Enriching CSV with JSON data

Premise

You have been tasked with joining data from a single CSV file and a file of JSON values.

The CSV file should be enriched with the average hourly temperature in a new column. The CSV should also use “quoted” values.

The original CSV file has three columns, HOUR, ENTRIES, EXITS, and is separated using semicolons:

HOUR;ENTRIES;EXITS
0;3;3
1;1;4
2;0;0
3;1;0
4;0;1
5;5;0
6;9;4
...

Each line in the JSON dump is a map containing a timestamp in the format ‘HH:MI’ and the temperature at that time:

{"time":  "00:02", "temp": "11.13"}
{"time":  "00:04", "temp": "11.13"}
{"time":  "00:07", "temp": "11.13"}
{"time":  "00:09", "temp": "11.13"}
{"time":  "00:12", "temp": "11.13"}
{"time":  "00:14", "temp": "11.13"}
{"time":  "00:17", "temp": "11.13"}

The JSON dump used in this example is here. The CSV file for this example is here.

Steps

  1. Get the average temperature from the JSON dump for each hour.
  2. Read the CSV file in.
  3. Add the new column.
  4. Write data out.

Get the average

The temperature data is in a file where each line has the format: {"time": "00:02", "temp": "11.13"}.

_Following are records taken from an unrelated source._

(* ===== verification/Admin.v ===== *)
(** * The administration

    internal/admin/handlers.go: the list of tenants, the audit log of a tenant
    by pages, the incidents, and the router in front of them
    (cmd/neksur-server/main.go).  The statements are calls; what the templates
    and the JSON encoder print of the rows is not modelled. *)

From S2P Require Import Prelude Effects PolicyStore Auth.
From Stdlib Require Import Lia.

Record TenantRow := mkTenantRow {
  tr_ID : gostring; tr_WorkOSOrgID : gostring; tr_LifecycleState : gostring;
  tr_Pool : gostring; tr_OnboardedAt : Z; tr_LastAuditLogEvent : option Z
}.

(** A row of [public.system_audit_log] as it is returned. *)
Record AuditRow := mkAuditRow {
  ID : Z; OccurredAt : Z; ActorUserID : option gostring; ActorWorkOSOrgID : option gostring;
  TargetTenantID : option gostring; EventType : gostring; Payload : gostring
}.

(** ** Calls *)

Inductive scanned (A : Type) := Row (a : A) | RowMissing | RowFailed.
Arguments Row {A} a.
Arguments RowMissing {A}.
Arguments RowFailed {A}.

(** The rows of a query and [rows.Err]; [None] when the query fails. *)
Definition answerRows (A : Type) : Type := option (list (scanned A) * bool).

Inductive adminCall :=
  | Acquire | Begin | SetRole
  | QueryTenants (limit : Z)
  | QueryAudit (tenantID : gostring) (beforeAt beforeID limit : Z)
  | CloseRows | Rollback | Release
  | ClockNow.

Definition adminR (c : adminCall) : Type :=
  match c with
  | Acquire | Begin | SetRole => bool
  | QueryTenants _ => answerRows TenantRow
  | QueryAudit _ _ _ _ => answerRows AuditRow
  | CloseRows | Rollback | Release => unit
  | ClockNow => Z
  end.

Abbreviation adminProg := (prog adminR).

Definition do_ (c : adminCall) : adminProg (adminR c) := Do (R := adminR) c (fun r => Ret r).

(** [for rows.Next() { Scan }] and [rows.Err]; [None] is an error. *)
Fixpoint collectTenants (rows : list (scanned TenantRow)) (err : bool) : option (list TenantRow) :=
  match rows with
  | [] => if err then None else Some []
  | Row t :: rows => l ← collectTenants rows err; Some (t :: l)
  | _ :: _ => None
  end.

(** The audit loop stops at [pgx.ErrNoRows], and keeps a target only when it
    parses. *)
Section audit.
Context (parseUUID : gostring -> option gostring).

Definition parseTarget (a : AuditRow) : AuditRow :=
  mkAuditRow (ID a) (OccurredAt a) (ActorUserID a) (ActorWorkOSOrgID a)
    (raw ← TargetTenantID a; parseUUID raw) (EventType a) (Payload a).

Fixpoint collectAudit (rows : list (scanned AuditRow)) (err : bool) : option (list AuditRow) :=
  match rows with
  | [] => if err then None else Some []
  | Row a :: rows => l ← collectAudit rows err; Some (parseTarget a :: l)
  | RowMissing :: _ => if err then None else Some []
  | RowFailed :: _ => None
  end.
End audit.

(** The transaction around a query: the role, and the deferred calls. *)
Definition underAdminRole {A} (query : adminCall) (read : adminR query -> option (option A))
    : adminProg (option A) :=
  let! conn := do_ Acquire in
  if negb conn then Ret None
  else
    let! tx := do_ Begin in
    if negb tx then let! _ := do_ Release in Ret None
    else
      let! role := do_ SetRole in
      if negb role then let! _ := do_ Rollback in let! _ := do_ Release in Ret None
      else
        let! rows := do_ query in
        match read rows with
        | None => let! _ := do_ Rollback in let! _ := do_ Release in Ret None
        | Some out =>
            let! _ := do_ CloseRows in
            let! _ := do_ Rollback in
            let! _ := do_ Release in Ret out
        end.

Definition readTenantsAdmin (limit : Z) : adminProg (option (list TenantRow)) :=
  underAdminRole (QueryTenants limit)
    (fun r => match r with None => None | Some (rows, err) => Some (collectTenants rows err) end).

Section handlers.
(** [uuid.Parse] (the canonical text) and [time.Parse] of RFC 3339. *)
Context (parseUUID : gostring -> option gostring).
Context (parseTime : gostring -> option Z).

Definition readAuditLogAdmin (tenantID : gostring) (beforeAt beforeID limit : Z)
    : adminProg (option (list AuditRow)) :=
  underAdminRole (QueryAudit tenantID beforeAt beforeID limit)
    (fun r => match r with
              | None => None
              | Some (rows, err) => Some (collectAudit parseUUID rows err)
              end).

(** ** Handlers *)

Inductive adminResponse :=
  | Failed (code : Z) (msg : gostring)
  | TenantsPage (json : bool) (rows : list TenantRow)
  | AuditPage (json : bool) (tenantID : gostring) (rows : list AuditRow)
  | IncidentsPage (serviceID : gostring).

Definition wantsJSON (r : Request) : bool := contains (headerGet "Accept" r) "application/json".

Definition ListTenants (r : Request) : adminProg adminResponse :=
  let! rows := readTenantsAdmin 100 in
  match rows with
  | None => Ret (Failed 500 "internal error")
  | Some rows => Ret (TenantsPage (wantsJSON r) rows)
  end.

(** The defaults of the query string; a value that does not parse is ignored.
    [strconv.ParseInt(v, 10, 64)] is [Atoi] on 64 bits. *)
Definition beforeAtOf (now : Z) (r : Request) : Z :=
  let v := queryGet "before_at" r in
  if bool_decide (v = []) then now else default now (parseTime v).
Definition beforeIDOf (r : Request) : Z :=
  let v := queryGet "before_id" r in
  if bool_decide (v = []) then (2 ^ 62)%Z else default (2 ^ 62)%Z (Atoi v).
Definition limitOf (r : Request) : Z :=
  let v := queryGet "limit" r in
  if bool_decide (v = []) then 50%Z
  else match Atoi v with
       | Some n => if (0 <? n)%Z && (n <=? 200)%Z then n else 50%Z
       | None => 50%Z
       end.

Definition ViewTenantAuditLog (r : Request) : adminProg adminResponse :=
  let tenantStr := queryGet "tenant" r in
  if bool_decide (tenantStr = []) then Ret (Failed 400 "missing ?tenant=<uuid>")
  else
    match parseUUID tenantStr with
    | None => Ret (Failed 400 "invalid tenant uuid")
    | Some tenantID =>
        let! now := do_ ClockNow in
        let! rows := readAuditLogAdmin tenantID (beforeAtOf now r) (beforeIDOf r) (limitOf r) in
        match rows with
        | None => Ret (Failed 500 "internal error")
        | Some rows => Ret (AuditPage (wantsJSON r) tenantID rows)
        end
    end.

Definition EmbedPagerDutyIncidents (serviceID : gostring) (r : Request) : adminProg adminResponse :=
  Ret (IncidentsPage serviceID).

(** The router behind the gate; PAGERDUTY_SERVICE_ID has a default. *)
Definition adminMux (pagerdutyServiceID : gostring) (r : Request) : adminProg adminResponse :=
  let serviceID := if bool_decide (pagerdutyServiceID = []) then "P000000" else pagerdutyServiceID in
  if r_slash r then Ret (Failed 404 "404 page not found")
  else if bool_decide (r_path r = ["admin"; "tenants"] :> list gostring) then ListTenants r
  else if bool_decide (r_path r = ["admin"; "tenants"; "audit"] :> list gostring)
  then ViewTenantAuditLog r
  else if bool_decide (r_path r = ["admin"; "incidents"] :> list gostring)
  then EmbedPagerDutyIncidents serviceID r
  else Ret (Failed 404 "404 page not found").
End handlers.

(** ** The statements *)

(** [(occurred_at, id) < ($2, $3)], row comparison. *)
Definition keyLt (a b : Z * Z) : bool :=
  ((a.1 <? b.1) || ((a.1 =? b.1) && (a.2 <? b.2)))%Z.

Definition keyOf (a : AuditRow) : Z * Z := (OccurredAt a, ID a).

(** The log in the order of its keyset index, newest first. *)
Definition auditQuery (log : list AuditRow) (tenantID : gostring) (before : Z * Z) (limit : Z)
    : list AuditRow :=
  take (Z.to_nat limit)
    (filter (fun a => TargetTenantID a = Some tenantID /\ keyLt (keyOf a) before = true) log).

(** The database as the environment of a handler that meets no failure. *)
Definition database (log : list AuditRow) (tenants : list TenantRow) (now : Z) : env adminR :=
  fun _ c =>
    match c with
    | Acquire | Begin | SetRole => true
    | QueryTenants limit => Some (map Row (take (Z.to_nat limit) tenants), false)
    | QueryAudit t at_ id limit => Some (map Row (auditQuery log t (at_, id) limit), false)
    | CloseRows | Rollback | Release => tt
    | ClockNow => now
    end.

Each line of the file can be read in with the function file:read-text-lines#1 and parsed as JSON with fn:parse-json#1. This will return a map with two entries for each line. These values can then be cast to useful data types and the calculations done.

The value returned from this can be put in a map for easy retrieval later:

(:~ 
 : Read a dump of json maps, one per line.
 : Each map contains the time as 'HH:MI' and temperature.
 :)
declare function local:average-hourly-temp-map($file)
{
  (
    for $line in file:read-text-lines($file)
    let $json := fn:parse-json($line)
      , $time := xs:time($json('time') || ':00')
      , $temp := xs:decimal($json('temp'))
    (: group by hour so all temps are in a sequence :)
    group by 
      $hour := fn:hours-from-time($time)
    return
      (: returning a map entry with the hour as key 
         and the rounded average temperature (precision 1) as value :)
      map{
        $hour : fn:avg($temp) => fn:round(1)
      }
  ) => map:merge() (: merge the map entries to a single map :)
};

Read the CSV

Now that we have the average temperatures, it’s time to get the CSV data to enrich. This can be done simply by reading the entire file into memory and sending it through the CSV parser.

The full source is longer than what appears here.